Kenya’s ambition to industrialise and create jobs through county-based industrial parks was, without doubt, well intentioned. The national government, working with county governments, sought to decentralise manufacturing, promote value addition, and stimulate local economies. On paper, the idea was sound.

However, as the Daily Nation article “Tumbleweed and dust: Scandal of Sh5bn industrial parks three years later” highlights, good intentions without proper execution often produce unintended failure. From my two years of hands-on experience working with warehouses—commonly known as godowns—I have learnt that industrial infrastructure succeeds not because it is built quickly, but because it is built correctly.


What Was Right About the Idea

It is important to acknowledge what the government got right:

  • The vision to move industry closer to counties and production zones was timely.
  • Public investment signalled commitment to job creation and manufacturing growth.
  • Industrial parks, if properly designed, can anchor regional economic development.

The failure, therefore, was not in the idea—but in how it was implemented.


Where Execution Failed—and How It Could Have Succeeded

1. Uniform Designs Ignored Regional Economic Needs

The failure:
Industrial parks were rolled out with largely standardised warehouse designs across counties. This approach ignored the fact that regions specialise in different economic activities. A warehouse designed for grain storage cannot serve meat processing, avocado exports, or cold-chain logistics.

The solution:
Execution should have started with regional needs assessments. Government could have partnered with:

  • Private investors
  • Exporters and cooperatives
  • Local manufacturers

This would have ensured parks were purpose-built for the industries they were meant to serve.

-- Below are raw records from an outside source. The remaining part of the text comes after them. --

Lemma run_value m p out v m' :
  at_bytes m p v -> store_bytes m out v = Some m' ->
  (if 0 <? Z.of_nat (length v) then copy_to (Some out) p (Z.of_nat (length v)) else mret tt) m = Some (tt, m').
Proof.
  intros Hm Hs. destruct (Z.ltb_spec 0 (Z.of_nat (length v))); [by eapply run_copy_to|].
  destruct v; [|cbn [length] in *; lia]. by simplify_eq/=.
Qed.

Ltac store_value Hm Hst :=
  repeat assigned; erewrite M_bind_Some by (apply (run_value _ _ _ _ _ Hm Hst)); cbn beta; by rewrite to_ushort_id by lia.

Lemma run_get_uuid m p u u0 :
  wf_uuid u -> at_bytes m p (uuid_wire u) -> get_uuid (uuid_type (uuid_of u)) p (Some u0) m = Some (Some (uuid_of u), m).
Proof.
  intros Hu Hm. unfold get_uuid. pose proof uuid_types_differ. destruct u as [v|be]; cbn [uuid_of uuid_wire wf_uuid] in *.
  - rewrite uuid16_type, Z.eqb_refl. rewrite <- (app_nil_r (le16 v)) in Hm.
    erewrite M_bind_Some by (eapply run_get_le16; done). done.
  - rewrite uuid128_type. destruct (Z.eqb_spec BT_UUID128 BT_UUID16); [congruence|].
    unfold get, lift, mbind, M_bind, option_bind. rewrite (at_bytes_load_bytes m p (rev be)) by (rewrite ?length_rev, ?Hu; done).
    unfold assign, lift, mbind, M_bind, option_bind, mret, M_ret.
    rewrite bswap_128_rev, rev_involutive by (by rewrite length_rev). done.
Qed.

(** The length tells the width of the UUID. *)
Lemma uuid_length op s e u :
  wf_uuid u -> Z.of_nat (length (op :: le16 s ++ le16 e ++ uuid_wire u)) = match u with U16 _ => 7 | U128 _ => 21 end.
Proof. destruct u as [v|be]; [done|]. simpl. rewrite length_rev. lia. Qed.

Lemma uuid_by_length u :
  let len := match u with U16 _ => 7 | U128 _ => 21 end in
  negb ((len =? 5 + 2) || (len =? 5 + 16)) = false /\
  (if len =? 5 + 2 then BT_UUID16 else BT_UUID128) = uuid_type (uuid_of u) /\ to_ushort len = len.
Proof. destruct u; cbn [uuid_of]; by rewrite ?uuid16_type, ?uuid128_type. Qed.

2. Government as the Sole Financier and Developer

The failure:
By fully financing and owning the parks, the government took on risks better handled by the private sector—design efficiency, tenant attraction, and operational sustainability.

The solution:
A public–private partnership (PPP) model would have worked better. Government could provide land, infrastructure, and incentives, while private developers design, build, and operate facilities based on real market demand.


3. Political Interference in Development

The failure:
Heavy involvement of the political class blurred accountability. Such projects easily become tools for political interests rather than economic logic, breeding corruption and mismanagement.

The solution:
Politicians should set policy and provide oversight, not manage implementation. Independent professional bodies should handle procurement, construction, and management under clear regulatory frameworks.

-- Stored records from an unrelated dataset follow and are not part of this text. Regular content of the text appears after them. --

(** ** Transactions *)

(** [strlen(_entry_client.client_id) < MAXIMUM_CLIENT_ID_LENGTH && strcmp(...) == 0] *)
Definition client_is (id : list Z) (e : entry_client) : option bool :=
  s ← cstring (client_id e);
  Some ((Z.of_nat (length s) <? MAXIMUM_CLIENT_ID_LENGTH) && bool_decide (s = id)).

(** The body of the searches for a client: [test] on a full entry. *)
Definition find_client_body (test : entry_client -> option bool) (found : Z -> MP unit)
    (readChars : Z) (buf : list Z) (line_number : Z) : MP (ctl Z unit) :=
  let e := client_of buf in
  set_entry_client e;;
  hit ← (if readChars =? Z.of_nat sizeof_client then lift (test e) else mret false);
  if hit : bool then found line_number;; mret (Return tt) else mret (Next (to_uint (line_number + 1))).

Definition start_client_transaction (id : list Z) : MP unit :=
  s ← get;
  if _transaction_started s then set_error true else
  if MAXIMUM_CLIENT_ID_LENGTH <=? Z.of_nat (length id) then set_error true else
  set_transaction_started true;; set_error false;; set_not_in_client_registry true;;
  close;;
  open_ client_registry FILE_READ;;
  r ← do_read fuel sizeof_client (find_client_body (client_is id)
        (fun _ => close;; set_not_in_client_registry false)) 0;
  match r with inr _ => mret tt | inl _ => set_not_in_client_registry true end.

Definition address_is (address : list Z) (e : entry_client) : option bool :=
  s ← cstring (client_id e);
  Some ((Z.of_nat (length s) <? MAXIMUM_CLIENT_ID_LENGTH) && bool_decide (client_address e = address)).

4. Delayed Payments That Crippled Contractors

The failure:
Many contractors depend on bank loans to deliver projects. Delayed government payments led to rising interest costs, defaults, and eventual abandonment of sites.

The solution:
Proper execution requires financial discipline:

  • Secure funds before project launch
  • Enforce strict payment schedules
  • Use escrow accounts to protect contractors

This ensures continuity and quality delivery.


5. Infrastructure Was Treated as an Afterthought

The failure:
Warehouses were built before essential infrastructure such as power, water, roads, and sewer systems. Without these, industrial parks cannot function, regardless of how modern the buildings appear.

The solution:
Infrastructure should be the first phase, not the last. Industrial development must begin with utilities, access roads, and connectivity to attract investors.

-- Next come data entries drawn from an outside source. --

Lemma add_sub_ok t id qos r s : op_ok (AddSub t id qos) r -> rep r s -> implements (AddSub t id qos) r s.
Proof.
  intros (Ht & Hid & Hq & Hroom) Hrep. unfold implements, run_op, spec_op.
  eapply (change_data_ok r s); [done|by apply guards_transaction|]. serve. unfold on_data in Hroom. rewrite Ha in Hroom.
  assert (Hsame : changed s i c fs (Some (i_data c)) s).
  { cbn [changed]. splits; [done..|]. exists fs, h. splits; [done|done|]. cbn [slot_files with_data i_data]. by splits. }
  destruct (bad_topic t) eqn:Eb; cbn [orb]; [by wp_go|]. destruct (Z.eqb_spec id 0) as [->|Hid0]; [by wp_go|].
  destruct (bad_topic_false t Eb) as (x & -> & Hx & Hlen). cbn [default] in *. wp_go. eapply wp_lift; [done|]. wp_go.
  eapply wp_filename; [exact He|]. wp_go. destruct (proj1 (proj2 Hd)) as (Hwf & Hl & Hn). pose proof (conj Hwf (conj Hl Hn)) as Hst.
  change sizeof_sub with (esize (E := entry_subscription)).
  eapply (wp_scan (E := entry_subscription)
    (step_slots sub_free (fun e => (s_topic_id e =? id) && sub_is x e) (fun _ => tt)) next_entry _ (fun _ s => s)); [exact Hsubs|done|lia|exact Hc|..].
  - intros e [n k] s' Hin. destruct (stored_name _ _ e Hst Hin) as [Hname He'].
    change (sub_of (enc e)) with (dec (E := entry_subscription) (enc e)). entry_read He'. wp_go.
    eapply wp_also; [by eapply wp_no_name|]. fold (topic_of e). fold (sub_free e). unfold step_slots.
    destruct (sub_free e); [by wp_go|]. wp_go. eapply wp_also; [eapply wp_name_is; [exact Hname|apply He'|done]|].
    fold (topic_of e). fold (sub_is x e). by destruct ((s_topic_id e =? id) && sub_is x e); wp_go.
  - intros [n k] s'. by wp_go.
  - done.
  - done.
  - clear Hc. intros y h' Hc. set (hit := fun e => (s_topic_id e =? id) && sub_is x e) in *.
    assert (Hfree : forall e, sub_free e = true -> hit e = false).
    { intros e. unfold hit, sub_free, sub_is. rewrite !andb_true_iff, bool_decide_eq_true. intros [_ ->].
      rewrite bool_decide_eq_false_2 by done. apply andb_false_r. }
    pose proof (scan_slots sub_free hit (fun _ => tt) (subs (i_data c)) ltac:(lia) Hfree) as Hscan.
    unfold add_sub. fold hit. rewrite (existsb_look hit (fun _ => tt)). destruct (look hit (fun _ => tt) (subs (i_data c))) as [u|].
    + rewrite Hscan in *. wp_go. cbn [changed]. splits; [done|done|]. exists fs, h'. splits; [exact Hc|done|]. cbn [slot_files]. by splits.
    + rewrite Hscan in *. cbn [fst snd] in *. wp_go. eapply wp_lift; [by apply strcpy_zeros|]. wp_go. rewrite first_empty_space.
      destruct (cstring_array 255 x Ht Hlen) as [Hnul Hlen'].
      eapply (wp_put (E := entry_subscription) _ _ _ _ _ _ _ (free_index sub_free (subs (i_data c))) (mkSub id qos (padded 255 x)));
        [exact Hc|exact Hsubs|done|by splits|apply free_index_le| |cbn; unfold sizeof_sub; lia|done|done|done|].
      * pose proof (free_index_le sub_free (subs (i_data c))). lia.
      * clear Hc. intros v z h2 Hc. wp_go. cbn [changed]. splits; [done| |].
        -- destruct Hd as (? & ? & ?). unfold data_ok. cbn [regs subs wills pubs with_subs]. splits; [done| |tauto..].
           pose proof (free_index_le sub_free (subs (i_data c))). unfold put_free. apply stored_splice; [done|by splits|done|lia|done].
        -- eexists _, _. splits; [exact Hc| |by apply slot_files_subs].
           intros f Hf. apply insert_other; [in_extensions|done].
Qed.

6. Over-Centralised Industrial Parks

The failure:
Placing a single industrial park to serve an entire county ignored logistics and perishability realities. For agricultural goods, long distances translate into losses, higher costs, and inefficiency.

The solution:
A decentralised hub model—at constituency or cluster level—would bring facilities closer to production zones, reduce transport costs, and increase utilisation.


Conclusion: Vision Must Be Matched With Execution

Kenya’s industrial parks project is a clear reminder that good intentions alone do not guarantee success. Industrialisation is not achieved by constructing buildings, but by creating ecosystems that work—economically, logistically, and financially.

Speed without strategy leads to empty warehouses.
Funding without partnerships leads to inefficiency.
Politics without professionalism leads to failure.

If future industrial projects prioritise proper execution—grounded in data, private-sector participation, and regional realities—Kenya can still turn industrial parks into engines of growth rather than symbols of wasted potential.